(* ===== verification/Samples.v ===== *)
(** * Concrete orders

    Orders and library instances on which the definitions of the development
    are evaluated, to show that the hypotheses of its theorems can hold. *)

From S2P Require Import Prelude Ray Orders.
Open Scope Z_scope.

(** A hash function that distinguishes the sample orders by their reference. *)
Definition sample_hasher : OrderHasher := {|
  unique_order_hash := fun o _ =>
    match o with
    | ExactStanding p => es_ref_id p
    | PartialStanding p => ps_ref_id p
    | ExactFlash p => ef_ref_id p
    | PartialFlash p => pf_ref_id p
    | TOB t => tob_recipient t
    end
|}.

Definition sample_meta (user : Address) : OrderMeta :=
  {| isEcdsa := true; meta_from := user; meta_signature := [] |}.

(** A standing bid of [user] at [price] that allows [max_gas] of gas. *)
Definition sample_standing (hash : B256) (user : Address) (price max_gas : Z) : AllOrders :=
  ExactStanding {|
    es_ref_id := hash; es_exact_in := true; es_amount := 100;
    es_max_extra_fee_asset0 := max_gas; es_min_price := price; es_use_internal := true;
    es_asset_in := 2; es_asset_out := 1; es_recipient := user; es_hook_data := [];
    es_nonce := 1; es_deadline := 5000; es_meta := sample_meta user
  |}.

(** A top-of-block order of [user] for [block]. *)
Definition sample_top_of_block (hash : B256) (user : Address) (block : u64) : TopOfBlockOrder :=
  {| tob_quantity_in := 100; tob_quantity_out := 50; tob_max_gas_asset0 := 10;
     tob_use_internal := false; tob_asset_in := 2; tob_asset_out := 1;
     tob_recipient := hash; tob_valid_for_block := block; tob_meta := sample_meta user |}.

Definition sample_id (hash : B256) (user : Address) (pool : PoolId) (loc : OrderLocation) : OrderId :=
  {| id_address := user; id_pool_id := pool; id_hash := hash;
     id_reuse_avoidance := Nonce 1; id_deadline := Some 5000;
     id_flash_block := None; id_location := loc |}.

(** Storage data around an order. *)
Definition sample_stored {T} (o : T) (id : OrderId) (price : Z)
    (blocked : option UserAccountVerificationError) : OrderWithStorageData T :=
  {| order := o;
     priority_data := {| price := price; volume := 100; gas := 3; gas_units := 0 |};
     invalidates := []; pool_id := id_pool_id id; is_currently_valid := blocked;
     is_bid := true; is_valid := true; valid_block := 1; order_id := id;
     tob_reward := 0; cancel_requested := false |}.

Definition sample_limit (hash : B256) (user : Address) (pool : PoolId) (price max_gas : Z)
    : OrderWithStorageData AllOrders :=
  sample_stored (sample_standing hash user price max_gas) (sample_id hash user pool Limit)
    price None.

Definition sample_blocked (hash : B256) (user : Address) (pool : PoolId) (price max_gas : Z)
    : OrderWithStorageData AllOrders :=
  sample_stored (sample_standing hash user price max_gas) (sample_id hash user pool Limit)
    price (Some (InsufficientBalance hash 2 7)).

Definition sample_searcher (hash : B256) (user : Address) (pool : PoolId) (price : Z)
    : OrderWithStorageData TopOfBlockOrder :=
  sample_stored (sample_top_of_block hash user 2)
    {| id_address := user; id_pool_id := pool; id_hash := hash;
       id_reuse_avoidance := Block 2; id_deadline := None;
       id_flash_block := Some 2; id_location := Searcher |}
    price None.

(** The gas of pool [pool] at [internal] for internal and [external] for external
    balances. *)
Definition sample_gas (pool : PoolId) (internal external : Z) : UpdatedGas :=
  {| ug_pool_id := pool; gas_internal_book := internal; gas_external_book := external;
     gas_internal_tob := internal; gas_external_tob := external |}.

○ ○ ○

YOUR ASSIGNMENT
The reply should consist solely of the lines above from the one that has "Open Scope Z_scope." through the one that has "es_ref_id := hash;", reproduced exactly.

RESULT
Open Scope Z_scope.

(** A hash function that distinguishes the sample orders by their reference. *)
Definition sample_hasher : OrderHasher := {|
  unique_order_hash := fun o _ =>
    match o with
    | ExactStanding p => es_ref_id p
    | PartialStanding p => ps_ref_id p
    | ExactFlash p => ef_ref_id p
    | PartialFlash p => pf_ref_id p
    | TOB t => tob_recipient t
    end
|}.

Definition sample_meta (user : Address) : OrderMeta :=
  {| isEcdsa := true; meta_from := user; meta_signature := [] |}.

(** A standing bid of [user] at [price] that allows [max_gas] of gas. *)
Definition sample_standing (hash : B256) (user : Address) (price max_gas : Z) : AllOrders :=
  ExactStanding {|
    es_ref_id := hash; es_exact_in := true; es_amount := 100;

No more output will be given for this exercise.